Pouring Contempt on My Pride

A piece appeared last Saturday in the New York Times Sunday Review titled Our Culture of Contempt. I thought about it during the past week as I saw it shared and discussed on social media and as I reflected on the current political climate and the fallout from the 2019 called General Conference of the United Methodist Church.

Contempt

Arthur C. Brooks wrote the essay and in it he made the case that the problem in America today is not incivility or intolerance, but contempt. I agree. While I’m not a social scientist like Brooks, my own observations in the small corner of our country that I occupy has offered plenty of evidence to support his conclusion.

I’m not sure one of my close friends actually used the word “contempt” in describing his feelings for people who support the forty-fifth President, but there was no mistaking the sentiment. Because he is an essentially good and charitable person, he not only recognized but was concerned about this.

Sad to say, but I have many other friends who have allowed themselves to drift toward feelings of contempt without being aware, much less concerned.

Where I’ve seen this manifest itself is in viewpoints that are not simply intolerant, but that brook no alternative that a reasonable person could harbor. When pushed to the extremes that the echo chambers of social media foster, this results in contempt for those with whom we disagree that borders on a denial of the other person’s essential worth.

To put it in more simple terms, it results in hate.

I agree with the solution to the problem that Brooks advocates:

What we need is not to disagree less, but to disagree better. And that starts when you turn away the rhetorical dope peddlers — the powerful people on your own side who are profiting from the culture of contempt. As satisfying as it can feel to hear that your foes are irredeemable, stupid and deviant, remember: When you find yourself hating something, someone is making money or winning elections or getting more famous and powerful. Unless a leader is actually teaching you something you didn’t know or expanding your worldview and moral outlook, you are being used.

Emphasis added

He goes on to urge that we stop treating others with contempt — “even if we believe they deserve it” — that we make amends for harsh and unkind words that we may have used concerning others, and that we respond to contempt aimed at us with “warmheartedness and good humor”.

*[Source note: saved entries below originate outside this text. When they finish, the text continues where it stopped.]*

(** The key of a mint is lost. *)
Theorem mint_key_lost {KL : KeyJsonLaws CR KJ} u (i : Info) t t'
    (Hadd : (add_mint u (Some i) : Op _) (mkSql t []) = (Ok tt, mkSql t' [])) (Htime : default 0 (mi_unix_time i) <= I64_MAX) :
  exists i', (get_mint Nuts_default u : Op _) (mkSql t' []) = (Ok (Some i'), mkSql t' []) /\ mi_pubkey i' = None /\ mi_nuts i' = mi_nuts i /\
    mi_unix_time i' = mi_unix_time i.
Proof.
  unfold add_mint in Hadd. rewrite on_conn_clear in Hadd. injection Hadd as <-. unfold get_mint, mseq. rewrite on_conn_clear. unfold mgets.
  cbn [tb_mint set_mint]. rewrite lookup_insert_eq. cbn [fmap option_fmap option_map]. unfold mlift, transpose, sql_row_to_mint_info.
  assert (Ht : nullable_number (mw_time (mint_row (Some i))) = Ok (mi_unix_time i)).
  { cbn. destruct (mi_unix_time i) as [n|]; [|done]. cbn. by rewrite number_as_i64. }
  cbn [mint_row mw_time] in *. rewrite Ht. eexists. split; [done|]. cbn. split; [|done]. destruct (mi_pubkey i); [cbn; apply key_bytes_not_json|done].
Qed.

End facts.
End SqlWalletFacts.
Definition bare_token : Token := TV4 (mkTokenV4 url Amount.Sat (Some "thanks") [mkTokenV4Token (mkShort Version00 "short") [mkProofV4 8 "eight" "c"%char None None]]).
Definition printed : string := match TokenOps.to_string bare_token with Ok s => s | _ => "" end.

Lemma token_roundtrip_witness : TokenOps.to_string bare_token = Ok printed /\ TokenOps.from_str printed = Ok bare_token.
Proof.
  split; [vm_compute; reflexivity|]. apply (TokenFacts.token_roundtrip bare_token printed); [|vm_compute; reflexivity].
  split; vm_compute; reflexivity.
Defined.

(** A proof locked to two keys, both to sign. *)
Definition both : SpendingConditions :=
  P2PKConditions "A"%char (Some (mkConditions None (Some ["B"%char]) None (Some 2) SigInputs None)).
Definition locked : Proof := coin 4 (sc_into_secret "nonce" both).
Definition locked_token : Token := TV4 (mkTokenV4 url Amount.Sat None
  [mkTokenV4Token (mkShort Version00 (match id keyset_kid with V1 b => b | V2 b => b end)) [TokenOps.p4_from_proof locked]]).

Lemma verified_token_grants_witness :
  exists keysets proofs, TokenOps.proofs locked_token keysets = Ok proofs /\ Forall (grants (terms_of both)) proofs.
Proof.
  apply (verified_token_grants purse 1000 locked_token both filled (snd ((verify_token_p2pk purse 1000 locked_token both : PM _) filled))).
  - apply ConcreteChecker.run_Ok. vm_compute. reflexivity.
  - apply (bool_decide_eq_true_1 _). vm_compute. reflexivity.
Defined.
End ConcreteWallet.
(** Python's [int(x)] on a plain value. *)
Definition py_int (j : json) : result Z :=
  match j with
  | JNum (Int z) => inr z
  | JNum (Flt q) => inr (Qtrunc q)
  | JNum (Inf _) => inl (OverflowError "cannot convert float infinity to integer")
  | JBool b => inr (b2z b)
  | JStr s =>
      match int_of_string s with
      | Some z => inr z
      | None => inl (ValueError "invalid literal for int() with base 10")
      end
  | JNull => inl (TypeError "int() argument must be a string, a bytes-like object or a real number, not 'NoneType'")
  end.

Definition provinces_map : Type := list (Z * json).

(** The entries of the property bag of a feature; none when the bag is
    missing or null. *)
Definition feat_props (f : Feature) : props :=
  match properties f with Bag p => p | NoBag | NullBag => [] end.

(** [feat.get("properties", {})] is [None]: the member is there and null. *)
Definition null_bag (f : Feature) : bool :=
  match properties f with NullBag => true | _ => false end.

(** [key in None] *)
Definition none_not_iterable : exn :=
  TypeError "argument of type 'NoneType' is not iterable".

(** [None.get(key)] *)
Definition none_has_no_get : exn :=
  AttributeError "'NoneType' object has no attribute 'get'".

(** The dictionary comprehension of [build_provinces_map], feature by
    feature, on the dictionary built so far. *)
Fixpoint build_from (feats : list Feature) (code_key name_key : string)
    (acc : provinces_map) : result provinces_map :=
  match feats with
  | [] => inr acc
  | feat :: rest =>
      if null_bag feat then inl none_not_iterable
      else if assoc_mem String.eqb code_key (feat_props feat)
              && assoc_mem String.eqb name_key (feat_props feat)
      then
        match assoc_get String.eqb code_key (feat_props feat),
              assoc_get String.eqb name_key (feat_props feat) with
        | Some c, Some n =>
            match py_int c with
            | inl e => inl e
            | inr k => build_from rest code_key name_key (assoc_set Z.eqb k n acc)
            end
        | _, _ => inl SystemError
        end
      else build_from rest code_key name_key acc
  end.

Definition geo_features (g : GeoJSON) : list Feature :=
  match features g with Some l => l | None => [] end.

Definition build_provinces_map (geojson : loc) (code_key name_key : string)
    : M provinces_map :=
  g <- read_geo geojson ;;
  lift (build_from (geo_features g) code_key name_key []).

(** [pd.to_numeric(s, errors="coerce").astype("Int64").fillna(-1).astype(int)] *)
Definition coerce_code (c : cell) : result Z :=
  match astype_Int64 (to_numeric1 c) with
  | inl e => inl e
  | inr (Some z) => inr z
  | inr None => inr (-1)
  end.

(** [series.map(provinces_map)] on one cell of an integer column: a key
    that the dictionary lacks gives NaN. *)
Definition map_dict (pm : provinces_map) (c : cell) : cell :=
  match c with
  | CNum (Int z) =>
      match assoc_get Z.eqb z pm with
      | Some j => cell_of_json j
      | None => CNaN
      end
  | _ => CNaN
  end.

(** [series.fillna(other)] with a Series argument on the same index. *)
Fixpoint fillna_from (s other : Series) : Series :=
  match s, other with
  | c :: s', o :: other' => (if isna c then o else c) :: fillna_from s' other'
  | _, _ => s
  end.

(** [series.fillna(value)] where [value] is what [df.get] returned. *)
Definition fillna_get (s : Series) (value : option Series) : result Series :=
  match value with
  | Some other => inr (fillna_from s other)
  | None => fillna_none s
  end.

Definition map_province_names (df : loc) (pm : provinces_map)
    (id_col name_col : string) : M loc :=
  out <- copy df ;;
  has <- has_column out id_col ;;
  (if has
   then
     s <- getitem out id_col ;;
     ids <- lift (traverse coerce_code s) ;;
     setitem out id_col (map (fun z => CNum (Int z)) ids) ;;;
     idc <- getitem out id_col ;;
     prev <- get out name_col ;;
     names <- lift (fillna_get (map (map_dict pm) idc) prev) ;;
     setitem out name_col names
   else ret tt) ;;;
  ret out.

(** Equality of a property value with a label of the index, as
    [key in lookup.index] and [lookup.loc[key]] decide it. *)
Definition json_cell_eqb (key : json) (c : cell) : bool :=
  match key, c with
  | JStr a, CStr b => String.eqb a b
  | JNum n, CNum m => num_eqb n m
  | JBool a, CBool b => Bool.eqb a b
  | JNull, CNone => true
  | _, _ => false
  end.

(** The positions of the index whose label equals [key], from position [i]. *)
Fixpoint matching_rows (key : json) (index : Series) (i : nat) : list nat :=
  match index with
  | [] => []
  | c :: rest =>
      if json_cell_eqb key c
      then i :: matching_rows key rest (S i)
      else matching_rows key rest (S i)
  end.

(** [df.set_index(df_key)], possibly followed by [[cols_to_copy]]. *)
Record Lookup : Type := mkLookup {
  lk_index : Series;
  lk_cols : list (string * Series)
}.

Definition set_index (d : DataFrame) (df_key : string) : result Lookup :=
  match df_col d df_key with
  | Some idx =>
      inr (mkLookup idx
             (filter (fun p => negb (String.eqb (fst p) df_key)) (cols d)))
  | None => inl (KeyError "None of the keys are in the columns" [df_key])
  end.

(** [lookup[names]]: for each requested label, every column that carries
    it. *)
Definition lookup_take (lk : Lookup) (names : list string) : Lookup :=
  mkLookup (lk_index lk)
    (flat_map (fun c => filter (fun p => String.eqb (fst p) c) (lk_cols lk))
              names).

(** [lookup.loc[key][col]]: a scalar when one row and one column carry
    the labels, a Series or DataFrame otherwise. *)
Definition pick (lk : Lookup) (rows : list nat) (col : string) : picked :=
  match rows, filter (fun p => String.eqb (fst p) col) (lk_cols lk) with
  | [i], [(_, s)] =>
      match nth_error s i with
      | Some c => Scalar c
      | None => Scalar CNaN
      end
  | _, _ => NonScalar
  end.

(** [for col in cols_to_copy: props[col] = _to_jsonable(row[col])], on the
    property bag [p]; the bag keeps what was written before an exception. *)
Fixpoint copy_cols (lk : Lookup) (rows : list nat) (cols_to_copy : list string)
    (p : props) : option exn * props :=
  match cols_to_copy with
  | [] => (None, p)
  | col :: rest =>
      match _to_jsonable (pick lk rows col) with
      | inl e => (Some e, p)
      | inr v => copy_cols lk rows rest (assoc_set String.eqb col v p)
      end
  end.

(** [for col in cols_to_copy: props[col] = None] *)
Fixpoint null_cols (cols_to_copy : list string) (p : props) : props :=
  match cols_to_copy with
  | [] => p
  | col :: rest => null_cols rest (assoc_set String.eqb col JNull p)
  end.

(** One iteration of the loop over the features. *)
Definition enrich_feature (lk : Lookup) (cols_to_copy : list string)
    (geo_name_field : string) (feature : Feature) : option exn * Feature :=
  if null_bag feature
  then (* [setdefault] returns the null that is there; [props.get] raises *)
    (Some none_has_no_get, feature)
  else
    let p := feat_props feature in      (* feature.setdefault("properties", {}) *)
    let key := match assoc_get String.eqb geo_name_field p with
               | Some v => v
               | None => JNull
               end in
    match matching_rows key (lk_index lk) 0 with
    | [] => (None, mkFeature (Bag (null_cols cols_to_copy p)) (geometry feature))
    | rows =>
        let (e, p') := copy_cols lk rows cols_to_copy p in
        (e, mkFeature (Bag p') (geometry feature))
    end.

Fixpoint enrich_features (lk : Lookup) (cols_to_copy : list string)
    (geo_name_field : string) (fs : list Feature) : option exn * list Feature :=
  match fs with
  | [] => (None, [])
  | f :: rest =>
      match enrich_feature lk cols_to_copy geo_name_field f with
      | (Some e, f') => (Some e, f' :: rest)
      | (None, f') =>
          let (e, rest') := enrich_features lk cols_to_copy geo_name_field rest in
          (e, f' :: rest')
      end
  end.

I would add a couple of thoughts to his recommendations, although they’re implicit in what he wrote.

Respect

One antonym for “contempt” is respect.

This morning, I tore off yesterday’s page from my Living Language Day-to-Day calendar and read the German phrase for this weekend — “Alle Menschen verdienen Respekt” — “All humans deserve respect.” I hadn’t intended to have a German language calendar, I had planned to buy the 2019 Book Lovers daily calendar from Workman’s Page-A-Day series, but the company didn’t do a book lovers calendar for 2019, so I had to opt for something else.

Reading this page — this simple phrase — is what ultimately prompted me to write this post.

“All humans deserve respect” — even those with whom we disagree.

To draw back from viewing someone with contempt, we should consider them as persons worthy of our respect. They are not stupid. They are not evil. They are not beyond redemption.

Humility

They may even be right

That’s the other thought that I would contribute to Mr. Brooks’ recommendations: that we consider the possibility that we don’t know it all.

This doesn’t require that we actually concede the argument, but that we simply draw back from advocacy for a moment and acknowledge that we are all children created in the image of God. Put another way —

We are all children

We are not God

A young pastor and friend did just this in the wake of the called General Conference of the United Methodist Church. He didn’t offer a viewpoint. He didn’t advocate a solution. He didn’t cast aspersions. He simply offered a prayer of confession.

Mulling over Mr. Brooks’ opinion piece, I thought of the hymn written by Isaac Watts

When I survey the wondrous cross

On which the Prince of Glory died,

My richest gain I count but loss,

And pour contempt on all my pride.

In this Lenten season maybe that’s the proper place for our contempt.